Este es nuestro futuro, este es también, en definitiva el futuro de la humanidad, que debe llevarnos a una profunda transformación de nuestra persona, como nos sugiere un santo Padre de la Iglesia: «El Apóstol nos enseña el futuro de la humanidad, gracias a Cristo, el cuál transformará nuestro cuerpo humilde según el modelo de su condición gloriosa. Si, pues, esta transfiguración consiste en que el cuerpo se torna espiritual, y este cuerpo es semejante al cuerpo glorioso de Cristo, que resucitó con un cuerpo espiritual, todo ello no significa sino que el cuerpo, que fue sembrado en condición humilde, será transformado en cuerpo glorioso. Él atrae a las alturas a todo el universo, como lo había prometido, al decir: “Cuando yo sea elevado sobre la tierra atraeré a todos hacia mí”». (San Anastasio de Antioquía)

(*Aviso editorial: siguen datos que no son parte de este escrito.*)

Definition getTimeSeriesRange (metric : string) (filter : Filter)
    (http : string → HttpResult (Series V))
    : Eff (Completion (list (Point V))) :=
  queryRange metric filter http (λ err body,
    match err, body with
    | None, BodyArray [series] =>
        (* Return the results *)
        eff_ret (Callback None (responseToLines (dps series)))
    | None, BodyNone =>
        eff_ret (Throw "TypeError: body is undefined")
    | _, _ => eff_ret (Callback err [])
    end).

(** [filter.tags[group]], after the two guards of
    [getTimeSeriesRangeList] ran. *)
Definition ensure_group_tag (group : string) (filter : Filter) : Filter :=
  let tags :=
    match f_tags filter with None => JsObject.empty | Some tags => tags end in
  let tags :=
    if truthy (JsObject.get group tags) then tags
    else JsObject.set group (JStr "*") tags in
  set_tags (Some tags) filter.

(** The callers' filter object is updated in place: the first component is
    the filter as the caller sees it afterwards. *)
Definition getTimeSeriesRangeList (metric : string) (filter : Filter)
    (group : string) (http : string → HttpResult (Series V))
    : Filter * Eff (Completion (gmap string (list (Point V)))) :=
  (* Ensure that the group tag is present in the filter *)
  let filter := ensure_group_tag group filter in
  (* Perform the query *)
  (filter,
   queryRange metric filter http (λ err body,
     match err, body with
     | None, BodyArray items =>
         (* Process the result into an object *)
         eff_ret (Callback err
           (foldl (λ retval series,
              <[to_property_key (JsObject.get group (tags series))
                := responseToLines (dps series)]> retval) ∅ items))
     | None, _ => eff_ret (Throw "TypeError: body.forEach is not a function")
     | Some _, _ => eff_ret (Callback err ∅)
     end)).

End Queries.

(** ** [renameTagValue] *)

(** [err || res.error]: the text of [err], or the Error of the response. *)
Inductive ErrorValue : Type :=
  | ErrText (text : string)
  | ErrObject (e : ResError).

(** How [renameTagValue] ends: [callback(new TsdbError(error))],
    [callback()], or a TypeError where [res] is undefined. *)
Inductive RenameCompletion : Type :=
  | RenameCallback (error : option ErrorValue)
  | RenameThrow (what : string).

(** The text an error value has inside a string concatenation; superagent
    builds the Error of a response with [new Error(msg)]. *)
Definition show_error_value (e : ErrorValue) : string :=
  match e with
  | ErrText text => text
  | ErrObject e => "Error: " +:+ message e
  end.

Definition renameTagValue_uri (cfg : Config) (oldname newname : string)
    : string :=
  "http://" +:+ host cfg +:+ ":" +:+ port cfg
  +:+ "/api/uid/rename?tagv=" +:+ oldname +:+ "&name=" +:+ newname.

Definition renameTagValue {A} (cfg : Config) (oldname newname : string)
    (http : string → HttpResult A) : Eff RenameCompletion :=
  let uri := renameTagValue_uri cfg oldname newname in
  logTsdbRequest uri >>
  emit (HttpGet uri) >>
  let h := http uri in
  let failure (error : ErrorValue) :=
    emit (LogError ("Error renaming tag value ('" +:+ oldname +:+ "'=>'"
                    +:+ newname +:+ "' in OpenTSDB: "
                    +:+ show_error_value error)) >>
    eff_ret (RenameCallback (Some error)) in
  match err h, res h with
  | Some e, _ => failure (ErrText e)
  | None, Some r =>
      match res_error r with
      | Some e => failure (ErrObject e)
      | None => eff_ret (RenameCallback None)
      end
  | None, None => eff_ret (RenameThrow "TypeError: res is undefined")
  end.

(** ** The socket to the store: [connect] and [addTimeSeries]

    The module keeps one socket in the variable [opentsdb]. Its code runs
    in turns of the event loop: a call from the application, or an event of
    a socket. [step] is one such turn. What the environment decides in a
    turn (does [net.createConnection] throw, what does [socket.write]
    return) comes with the action. *)

(** The callback [connect] was given: one of the application, named by a
    number, or the closure [sendTimeSeries] of an [addTimeSeries] call. *)
Inductive ConnectCallback : Type :=
  | AppCallback (callback : nat)
  | SendTimeSeries (metric : string) (callback : nat).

El P.Robert ¿vivió en este camino, estos valores de la vida monástica? El juicio pertenece a Dios que sondea los corazones de todos. Él nos ha acompañado muchos años en el camino de la vida monástica, y nosotros, ahora, en este momento le acompañamos con nuestra oración hasta la casa del Padre, y lo dejamos en las manos amorosas de un Dios que nos ha creado con mucho amor, y nos llama volver a él con inmenso amor.

Porque nosotros lo olvidamos, pero él no lo olvida: «que vivimos y morimos para él, que en la vida y en la muerte somos de él, del Señor», todo amor y misericordia. «¡Ojala estas palabras —como dice Job— se grabaran con cincel de hierro y se escribieran para siempre en la roca de nuestro corazón».